Farmer Focus: Stones skew soil indices and manure rules
Robin Aird © Kathy Horniblow The farm looks a picture at present. We have corner-to-corner wheat and barley. The wild bird mixes have been flowering and setting seed, and the cover crops have put on three feet of growth in the past month.
Life is so much better when you can look at the fields, and they are smiling back at you.
See also: How two farmers integrate strategic glyphosate in rotations
Grain is slowly being delivered out of the stores, and the winter chores are beginning.
Hedges are getting cut, and this season we are continuing the change to an A-shaped hedge to create more bottom and areas for birds to nest and forage.
As mentioned previously, we are doing a large area of soil sampling again this year.
Once again, the disparity is obvious. Where we have more stones in the fields the indices are higher. However, to grow a crop the soil that is there needs to do more, as the stones take up a higher percentage of the ground.

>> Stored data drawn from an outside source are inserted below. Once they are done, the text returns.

(* ===== verification/Invariant.v ===== *)
(** What every run of the daemon keeps: the invariant of the state all
    components share, for the threads of Daemon.v and every command of the chat. *)

From stdpp Require Import base list numbers option strings.
From Stdlib Require Import ZArith Lia.
From S2P Require Import Prelude Libc Eff Qmi Requests Dms Services Sms SmsFilter Config Call Replies Cells NasClient Wds Scheduler Tracking Proxy.
From S2P Require Import CommandTable Device Chat Reminders Commands Daemon.

(** * The invariant *)

Definition table_ok (s : sched) : Prop := length (tasks (sch s)) = 255%nat /\ phone_ok (sch_phone s).
Definition device_ok (d : device) : Prop :=
  phone_ok (dv_phone d) /\ length (tasks (dv_sch d)) = 255%nat /\ cmd_ok (dv_cmd d) /\
  length (reports (dv_nas d)) = 4096%nat /\ dms_ok (dv_dms d).

(** * The store of texts *)

#[local] Hint Resolve keeps_set_source keeps_set_notif keeps_notification keeps_process keeps_notify keeps_add_sms
  keeps_add_raw : oqti.
#[local] Hint Extern 1 (keeps runtime_ok (modify _)) =>
  apply keeps_modify; intros ? (? & ? & ? & ?); repeat split; cbn in *; done || lia : oqti.

Lemma keeps_add_filter e text len : keeps runtime_ok (SmsFilter.add_message_to_queue e text len).
Proof. unfold SmsFilter.add_message_to_queue. keeps_auto. Qed.
#[local] Hint Resolve keeps_add_filter : oqti.
Lemma keeps_intercept e fd bytes len : keeps runtime_ok (intercept_ours e fd bytes len).
Proof. unfold intercept_ours, intercept_and_parse, send_outgoing_msg_ack. keeps_auto. Qed.
Lemma keeps_log_text e source bytes len : keeps runtime_ok (log_text e source bytes len).
Proof. unfold log_text, log_message_contents. keeps_auto. Qed.
#[local] Hint Resolve keeps_intercept keeps_log_text : oqti.
Lemma keeps_check_wms e fd source bytes len : keeps runtime_ok (check_wms_message e fd source bytes len).
Proof. unfold check_wms_message. keeps_auto. Qed.
Lemma keeps_indication e bytes len : keeps runtime_ok (check_wms_indication_message e bytes len).
Proof. unfold check_wms_indication_message. keeps_auto. Qed.
Lemma keeps_forward_adsp e bytes len : keeps runtime_ok (parse_and_forward_adsp_message e bytes len).
Proof. unfold parse_and_forward_adsp_message. keeps_auto. Qed.
#[local] Hint Resolve keeps_check_wms keeps_indication keeps_forward_adsp : oqti.
Lemma keeps_read_adsp e fd i tid id : keeps runtime_ok (request_read_adsp_message e fd i tid id).
Proof. unfold request_read_adsp_message, adsp_request. keeps_auto. Qed.
Lemma keeps_delete_adsp e fd i tid id : keeps runtime_ok (request_message_delete e fd i tid id).
Proof. unfold request_message_delete, adsp_request. keeps_auto. Qed.
#[local] Hint Resolve keeps_read_adsp keeps_delete_adsp : oqti.
Lemma keeps_retrieve_loop e fd n i inst tid pkt : keeps runtime_ok (retrieve_loop e fd n i inst tid pkt).
Proof. revert i tid; induction n as [|n IH]; intros i tid; cbn [retrieve_loop]; keeps_auto. Qed.
#[local] Hint Resolve keeps_retrieve_loop : oqti.
Lemma keeps_retrieve e fd : keeps runtime_ok (retrieve_and_delete e fd).
Proof. unfold retrieve_and_delete. keeps_auto. Qed.
Lemma keeps_list_all fd source bytes len : keeps runtime_ok (check_wms_list_all_messages fd source bytes len).
Proof. unfold check_wms_list_all_messages. keeps_auto. Qed.
Lemma keeps_check_cb e bytes len : keeps runtime_ok (check_cb_message e bytes len).
Proof. unfold check_cb_message, intercept_cb_message. keeps_auto. Qed.
Lemma keeps_inject fd : keeps runtime_ok (do_inject_notification fd).
Proof. unfold do_inject_notification. keeps_auto. Qed.
Lemma keeps_lock b : keeps runtime_ok (set_queue_lock b).
Proof. unfold set_queue_lock. keeps_auto. Qed.
#[local] Hint Resolve keeps_retrieve keeps_list_all keeps_check_cb keeps_inject keeps_lock : oqti.

(** * The phone *)

Lemma keeps_store_op {A} (m : MS A) : keeps runtime_ok m -> keeps phone_ok (zoom Out m).
Proof.
  intros Hm p a p' t [Hr Hv]. unfold zoom. destruct (m (part p)) as [[[b r] u]| |] eqn:E; [|done..].
  cbn [cbind]. intros [= -> <- <-]. split; [|exact Hv]. by eapply Hm.
Qed.
Lemma keeps_on_calls f : (forall r, voice_msg (f r) = voice_msg r) -> keeps phone_ok (@modify _ phone_action (on_calls f)).
Proof. intros Hf. apply keeps_modify. intros p [Hr Hv]. split; [done|]. unfold voice_ok in *. cbn. by rewrite Hf. Qed.
#[local] Hint Extern 1 (keeps phone_ok (modify (on_calls _))) =>
  apply keeps_on_calls; intros; reflexivity : oqti.
#[local] Hint Extern 2 (keeps phone_ok (zoom Out _)) => apply keeps_store_op; auto with oqti : oqti.

Lemma keeps_reset_call : keeps phone_ok reset_call_state.
Proof.
  apply keeps_modify. intros p [Hr Hv]. split; [done|]. unfold voice_ok in *. cbn. apply Forall_map.
  apply Forall_true. intros m. cbn. by zl.
Qed.
(** A text of the queue replaced by one of its size. *)
Lemma voice_ok_replace l i m r :
  wrA (voice_msg r) i m = Ret l -> zlen (v_message m) = 160 -> voice_ok r -> voice_ok (set_voice_msg l r).
Proof.
  intros [Hi ->]%wrA_inv Hm Hv. unfold voice_ok in *. cbn [voice_msg set_voice_msg].
  by apply Forall_insert.
Qed.
Lemma lift_inv {S E A} (c : cres A) (s : S) a s' (t : list E) :
  lift c s = Ret (a, s', t) -> c = Ret a /\ s' = s /\ t = [].
Proof. unfold lift. destruct c; cbn [cbind]; intros; simplify_eq; auto. Qed.
Lemma voice_size r l i j m pre :
  voice_ok r -> find_voice l (voice_msg r) i = Some (j, m) -> pre = v_message m -> zlen pre = 160.
Proof.
  intros Hv Hf ->. pose proof (find_voice_spec l (voice_msg r) i) as H. rewrite Hf in H.
  destruct H as (a & b & Hl & _). unfold voice_ok in Hv. rewrite Hl in Hv.
  apply Forall_app in Hv as [_ Hv]. by inversion Hv.
Qed.
Lemma wrn_size b i src b' n : wrn b i src = Ret b' -> zlen b = n -> zlen b' = n.
Proof. intros H <-. by eapply wrn_zlen. Qed.

Lemma keeps_add_voice message len : keeps phone_ok (add_voice_message_to_queue message len).
Proof.
  intros p a p' t [Hr Hv] H. unfold add_voice_message_to_queue in H.
  destruct (0 <? len); [|by injection H as _ <- _]. rewrite bind_get in H.
  destruct (find_voice _ _ _) as [[i m]|] eqn:Hf; [|by injection H as _ <- _].
  apply bind_inv in H as (buf & ? & ? & ? & (H1 & -> & _)%lift_inv & H & _).
  apply bind_inv in H as (text & ? & ? & ? & (H2 & -> & _)%lift_inv & H & _).
  apply bind_inv in H as (buf2 & ? & ? & ? & (H3 & -> & _)%lift_inv & H & _).
  apply bind_inv in H as (l & ? & ? & ? & (H4 & -> & _)%lift_inv & H & _).
  injection H as _ <- _. split; [done|]. cbn [calls on_calls].
  eapply voice_ok_replace; [exact H4| |done]. cbn [v_message].
  eapply wrn_size; [exact H3|]. eapply wrn_size; [exact H1|]. by eapply voice_size.
Qed.
#[local] Hint Resolve keeps_reset_call keeps_add_voice : oqti.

The problem arises because under the farming rules for water, we cannot apply manure to an Index 3 soil.
However, where 40-50% of that soil is limestone, in reality that field could be an Index 1 or 2.
The secondary issue is that with the volume of limestone, the nutrients that are there get locked up in high-pH soils.

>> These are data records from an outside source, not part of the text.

(** The reply after a piece without NULs was copied into it. *)
Lemma piece_copied chunk filebuff :
  zlen filebuff = 2048 -> Forall (fun c => c <> 0) chunk -> zlen chunk <= 2046 ->
  exists tail, strncpy (replicate 2048 0) (until_nul (chunk ++ drop (length chunk) filebuff)) 2048 =
    Ret (chunk ++ tail) /\ zlen (chunk ++ tail) = 2048.
Proof.
  intros Hf Hc Hn. rewrite until_nul_app by done. set (x := until_nul _). unfold strncpy.
  set (src := take 2048 (chunk ++ x) ++ _).
  assert (Hl : length src = 2048%nat).
  { unfold src. rewrite length_app, length_take, length_replicate. lia. }
  rewrite wrn_ok by (unfold zlen; rewrite ?Hl, ?length_replicate; lia).
  change (take (Z.to_nat 0) (replicate 2048 0)) with (@nil Z). cbn [app]. rewrite Hl.
  rewrite drop_ge, app_nil_r by (rewrite length_replicate; lia).
  exists (drop (length chunk) src). assert (chunk = take (length chunk) src) as Hch.
  { unfold src. unfold zlen in Hn. rewrite take_app_le by (rewrite length_take, length_app; lia).
    rewrite take_take, Nat.min_l by lia. by rewrite take_app_length. }
  assert (chunk ++ drop (length chunk) src = src) as -> by (rewrite Hch at 1; apply take_drop).
  split; [done|]. unfold zlen. by rewrite Hl.
Qed.
Lemma chunks_run fuel blank filebuff file r s :
  zlen filebuff = 2048 -> Forall (fun c => c <> 0) file -> (length file < fuel)%nat -> zlen (rs_reply r) = 2048 ->
  exists pieces r', send_chunks fuel blank filebuff file r s =
      Ret (r', s, piece_actions (rs_tid r) (rs_result r) pieces) /\
    concat pieces = file /\ Forall a_piece pieces /\
    rs_tid r' = rs_tid r /\ rs_result r' = rs_result r /\ zlen (rs_reply r') = 2048.
Proof.
  revert filebuff file r. induction fuel as [|fuel IH]; intros filebuff file r Hf Hz Hlt Hr; [lia|].
  cbn [send_chunks]. unfold MAX_REPLY_SZ. change (Z.to_nat (2048 - 2)) with 2046%nat. change (Z.to_nat 2048) with 2048%nat.
  set (chunk := take 2046 file).
  assert (Hcl : zlen chunk <= 2046) by (unfold chunk, zlen; rewrite length_take; lia).
  destruct (zlen chunk <=? 0) eqn:E.
  { assert (file = []) as ->.
    { destruct file as [|c file]; [done|]. apply Z.leb_le in E. unfold chunk in E. cbn [take] in E.
      rewrite zlen_cons in E. pose proof (zlen_nonneg (take 2045 file)). lia. }
    eexists [], _. split; [reflexivity|]. by repeat split. }
  apply Z.leb_gt in E.
  assert (Hcz : Forall (fun c => c <> 0) chunk) by (by apply Forall_take).
  replace (if blank then blanked chunk else chunk) with chunk by (destruct blank; [by rewrite blanked_text|done]).
  rewrite (bind_lift _ (chunk ++ drop (length chunk) filebuff)).
  2:{ rewrite wrn_ok by lia. done. }
  destruct (piece_copied chunk filebuff Hf Hcz Hcl) as (tail & Hcopy & Hlen). rewrite (bind_lift _ _ _ _ Hcopy).
  set (r1 := with_reply _ _ _).
  erewrite bind_after by (apply (at_send_run r1 chunk tail); [cbn; apply u16_small; lia|reflexivity|lia]).
  rewrite bind_emit.
  destruct (IH (chunk ++ drop (length chunk) filebuff) (drop 2046 file) r1) as (pieces & r' & -> & Hcat & Hp & Ht & Hres & Hr').
  - zl. unfold zlen in *. rewrite length_drop. lia.
  - by apply Forall_drop.
  - rewrite length_drop. assert (0 < length file)%nat; [|lia]. unfold chunk, zlen in E. rewrite length_take in E. lia.
  - exact Hlen.
  - exists (chunk :: pieces), r'. split; [reflexivity|]. split; [cbn [concat]; rewrite Hcat; apply take_drop|].
    split; [constructor; [split; lia|done]|]. by split_and!.
Qed.

Lemma file_run env blank size path file s :
  q_file env path = Some file -> Forall (fun c => c <> 0) file -> zlen (q_filebuff env) = 2048 ->
  0 <= at_tid s < 256 ->
  exists pieces, concat pieces = drop (Z.to_nat (size file - 8192)) file /\ Forall a_piece pieces /\
    send_file env blank size path (new_response (at_tid s)) s = Ret (tt, s,
      SendTo (answer_packet (at_tid s) 1 0 crlf) :: piece_actions (at_tid s) 1 pieces ++
      [SendTo (answer_packet (at_tid s) 1 1 (line (zs "EOF")))]).
Proof.
  intros Hfile Hz Hbuff Ht. unfold send_file. rewrite Hfile. change (MAX_REPLY_SZ * MAX_RESPONSE_NUM) with 8192.
  assert (Z.to_nat (if 8192 <? size file then size file - 8192 else 0) = Z.to_nat (size file - 8192)) as ->
    by (csplit; lia).
  rewrite (bind_after _ _ _ _ _ _ (text_run crlf (with_status 0 (new_response (at_tid s))) s ltac:(done) ltac:(done))).
  set (r := with_reply _ _ _). assert (Hr : zlen (rs_reply r) = 2048) by done.
  destruct (chunks_run (S (length (drop (Z.to_nat (size file - 8192)) file))) blank (q_filebuff env)
    (drop (Z.to_nat (size file - 8192)) file) r s) as (pieces & r' & Hrun & Hcat & Hp & Htid & Hres & Hr');
    [done|by apply Forall_drop|lia|done|].
  exists pieces. split; [done|]. split; [done|]. rewrite (bind_after _ _ _ _ _ _ Hrun).
  rewrite (bind_after _ _ _ _ _ _ (text_run (line (zs "EOF")) (with_status 1 r') s ltac:(done) Hr')).
  cbn [rs_tid rs_result rs_response with_status with_reply] in *. rewrite Htid, Hres. unfold r, ret.
  cbn [rs_tid rs_result with_status with_reply new_response after cbind app]. by rewrite u16_small by lia.
Qed.
Lemma request_run env buf sz cmd s m :
  asks_for buf sz cmd ->
  answer_command env buf (find_at_command at_commands cmd (-1)) (new_response (at_tid s)) s = Ret (tt, s, m) ->
  handle_atfwd_response env buf sz s = Ret (0, upd_tid (u8 (at_tid s + 1)) s, m).
Proof.
  intros (Hsz & H0 & H3 & n & Hn & Hcmd) Hrun. unfold handle_atfwd_response. ifdec.
  rewrite (bind_lift _ _ _ _ H0). cbn [Z.eqb Pos.eqb negb]. rewrite (bind_lift _ _ _ _ H3). cbn [Z.eqb Pos.eqb negb].
  rewrite (bind_lift _ _ _ _ Hn), (bind_lift _ _ _ _ Hcmd), bind_get, (bind_after _ _ _ _ _ _ Hrun).
  unfold next_transaction. rewrite bind_modify. unfold ret, after. cbn [cbind]. by rewrite app_nil_r.
Qed.

(** A log without NULs is sent whole, or its last 8192 bytes when it is the
    daemon's own: an empty line, pieces of at most 2046 bytes whose texts in order
    are what is to be shown, and the end mark, every packet with the lengths of
    its text and in the transaction of the request, which is counted once. *)
Theorem log_sent env buf sz cmd path file s
  (Hcmd : (cmd = zs "+DMESG" /\ path = zs "/var/log/messages") \/
          (cmd = zs "+OQLOG" /\ path = zs (get_openqti_logfile (settings (dv_cfg (at_device s))))))
  (Hreq : asks_for buf sz cmd) (Hfile : q_file env path = Some file)
  (Hz : Forall (fun c => c <> 0) file) (Hbuff : zlen (q_filebuff env) = 2048) (Ht : 0 <= at_tid s < 256) :
  exists pieces,
    concat pieces = (if bool_decide (cmd = zs "+OQLOG") then drop (Z.to_nat (zlen file - 8192)) file else file) /\
    Forall a_piece pieces /\
    handle_atfwd_response env buf sz s = Ret (0, upd_tid (u8 (at_tid s + 1)) s,
      SendTo (answer_packet (at_tid s) 1 0 crlf) :: piece_actions (at_tid s) 1 pieces ++
      [SendTo (answer_packet (at_tid s) 1 1 (line (zs "EOF")))]).
Proof.
  destruct Hcmd as [[-> ->]|[-> ->]].
  - destruct (file_run env true (fun _ => 0) _ file s Hfile Hz Hbuff Ht) as (pieces & Hcat & Hp & Hrun).
    exists pieces. split; [exact Hcat|]. split; [done|]. eapply request_run; [done|].
    assert (find_at_command at_commands (zs "+DMESG") (-1) = 130) as -> by (vm_compute; reflexivity). exact Hrun.
  - destruct (file_run env false zlen _ file s Hfile Hz Hbuff Ht) as (pieces & Hcat & Hp & Hrun).
    exists pieces. split; [exact Hcat|]. split; [done|]. eapply request_run; [done|].
    assert (find_at_command at_commands (zs "+OQLOG") (-1) = 131) as -> by (vm_compute; reflexivity).
    change (answer_command env buf 131 (new_response (at_tid s)) s) with
      ((do* s' := get in send_file env false zlen (zs (get_openqti_logfile (settings (dv_cfg (at_device s'))))) (new_response (at_tid s))) s).
    by rewrite bind_get.
Qed.
(** The modem restarts before it answers. *)
Lemma reboot_before_answer env buf r s :
  rs_replysz r = 0 -> answer_command env buf (find_at_command at_commands (zs "+REBOOTDO") (-1)) r s =
    Ret (tt, s, [Reboot RebootNow; SendTo (answer_packet (rs_tid r) (rs_result r) (rs_response r) [])]).
Proof.
  intros H. assert (find_at_command at_commands (zs "+REBOOTDO") (-1) = 123) as -> by (vm_compute; reflexivity).
  change (answer_command env buf 123 r s) with ((emit (Reboot RebootNow) ;> send_plain r) s).
  by rewrite bind_emit, plain_run.
Qed.

(** * What the thread keeps *)

Definition at_ok (s : at_state) : Prop := device_ok (at_device s) /\ audio_ok (at_audio s) /\ 0 <= at_tid s < 256.

Lemma keeps_on_device {A} (m : MV A) : keeps device_ok m -> keeps at_ok (on_device m).
Proof.
  intros Hm s a s' t (Hd & Ha & Ht). unfold on_device, zoom. destruct (m (part s)) as [[[b d] u]| |] eqn:E; [|done..].
  cbn [cbind]. intros [= -> <- _]. split; [by eapply Hm|done].
Qed.
Lemma keeps_on_audio {A} (m : MA A) : keeps audio_ok m -> keeps at_ok (on_audio m).
Proof.
  intros Hm s a s' t (Hd & Ha & Ht). unfold on_audio, zoom. destruct (m (part s)) as [[[b d] u]| |] eqn:E; [|done..].
  cbn [cbind]. intros [= -> <- _]. split; [done|]. split; [by eapply Hm|done].
Qed.
(** The board names no device but the two there are. *)
Definition known_device (a : board_action) : Prop :=
  match a with SetOutputDevice mode => mode = 0 \/ mode = 1 | _ => True end.
Lemma settled_ok t a : Forall known_device t -> audio_ok a -> audio_ok (settled t a).
Proof.
  intros Ht. revert a. induction Ht as [|e t He _ IH]; intros a Ha; [done|]. cbn [settled].
  destruct e; try by apply IH. apply IH. destruct Ha as [(?&?&?) Hb]. split; [|exact Hb]. split; [|by split]. cbn.
  destruct He as [-> | ->]; [by left|by right].
Qed.
Lemma keeps_on_board {A} (m : MB A) : emits known_device m -> keeps at_ok (on_board m).
Proof.
  intros Hm s a s' t (Hd & Ha & Ht). unfold on_board. destruct (m (part s)) as [[[b d] u]| |] eqn:E; [|done..].
  cbn [cbind]. intros [= -> <- _]. split; [done|]. split; [|done]. apply settled_ok; [by eapply Hm|done].
Qed.

Lemma emits_board_write path val : emits known_device (write_to path val).
Proof. by apply emits_emit. Qed.
#[local] Hint Resolve emits_board_write keeps_on_device keeps_on_audio keeps_on_board : oqti.
#[local] Hint Extern 1 (emits known_device (emit _)) => by apply emits_emit : oqti.
(** A bind whose first step gives results with [Q]. *)
Lemma emits_bind_of {S E A B} (P : E -> Prop) (Q : A -> Prop) (m : M S E A) (k : A -> M S E B) :
  emits P m -> (forall s a s' t, m s = Ret (a, s', t) -> Q a) -> (forall a, Q a -> emits P (k a)) -> emits P (bind m k).
Proof.
  intros Hm Hq Hk s b s'' u (a & s' & t & t' & H1 & H2 & ->)%bind_inv.
  apply Forall_app. split; [by eapply Hm|]. eapply Hk; [|done]. by eapply Hq.
Qed.
Lemma audio_mode_known stack s a s' t : get_audio_mode stack s = Ret (a, s', t) -> a = 0 \/ a = 1.
Proof.
  unfold get_audio_mode. rewrite bind_get. destruct (misc s) as [part0|]; [|intros [= <- _ _]; by left].
  intros (b & s1 & t1 & t2 & _ & (u & s2 & t3 & t4 & _ & H & _)%bind_inv & _)%bind_inv.
  injection H as <- _ _. destruct u; [by right|by left].
Qed.
Lemma emits_mode stack : emits known_device (get_audio_mode stack).
Proof. unfold get_audio_mode. emits_auto. Qed.
Lemma emits_adb stack : emits known_device (is_adb_enabled stack).
Proof. unfold is_adb_enabled. emits_auto. Qed.
#[local] Hint Resolve emits_mode emits_adb : oqti.
Lemma emits_restart stack : emits known_device (restart_usb_stack stack).
Proof.
  unfold restart_usb_stack, set_adb_runtime.
  do 6 (apply emits_bind; [solve [auto with oqti]|intros ?]).
  apply (emits_bind_of _ (fun m => m = 0 \/ m = 1)); [auto with oqti|apply audio_mode_known|].
  intros m Hm. apply emits_bind; [by apply emits_emit|intros ?]. emits_auto.
Qed.
Lemma emits_store off magic : emits known_device (store_flag off magic).
Proof. unfold store_flag. emits_auto. Qed.
Lemma emits_toggles n i : emits known_device (toggles n i).
Proof. revert i. induction n as [|n IH]; intros i; cbn [toggles]; [auto with oqti|]. emits_auto. Qed.
Lemma emits_wipe n i : emits known_device (wipe_loop n i).
Proof. revert i. induction n as [|n IH]; intros i; cbn [wipe_loop]; [auto with oqti|]. emits_auto. Qed.
#[local] Hint Resolve emits_restart emits_store emits_toggles emits_wipe : oqti.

We are also doing an in-depth soil report on each field again, after only three years. This is showing fluctuations in results, even though the blocks of fields have been treated the same over the period.
It will be interesting to see how the later sampled fields will come out compared with the fields sampled at the end of the drought.
On a positive note, it was a great relief to have our two Mid Tier agreements extended for another year.
Hopefully SFI 2026 will come out in a timely manner with sensible options and funding early in the new year, before we all start getting busy with spring and summer workloads.
The financials for the farm do not look as horrific as first thought, but good cost control and reaction to the growing season have resulted in us performing just above budget, which, considering the year, is outstanding.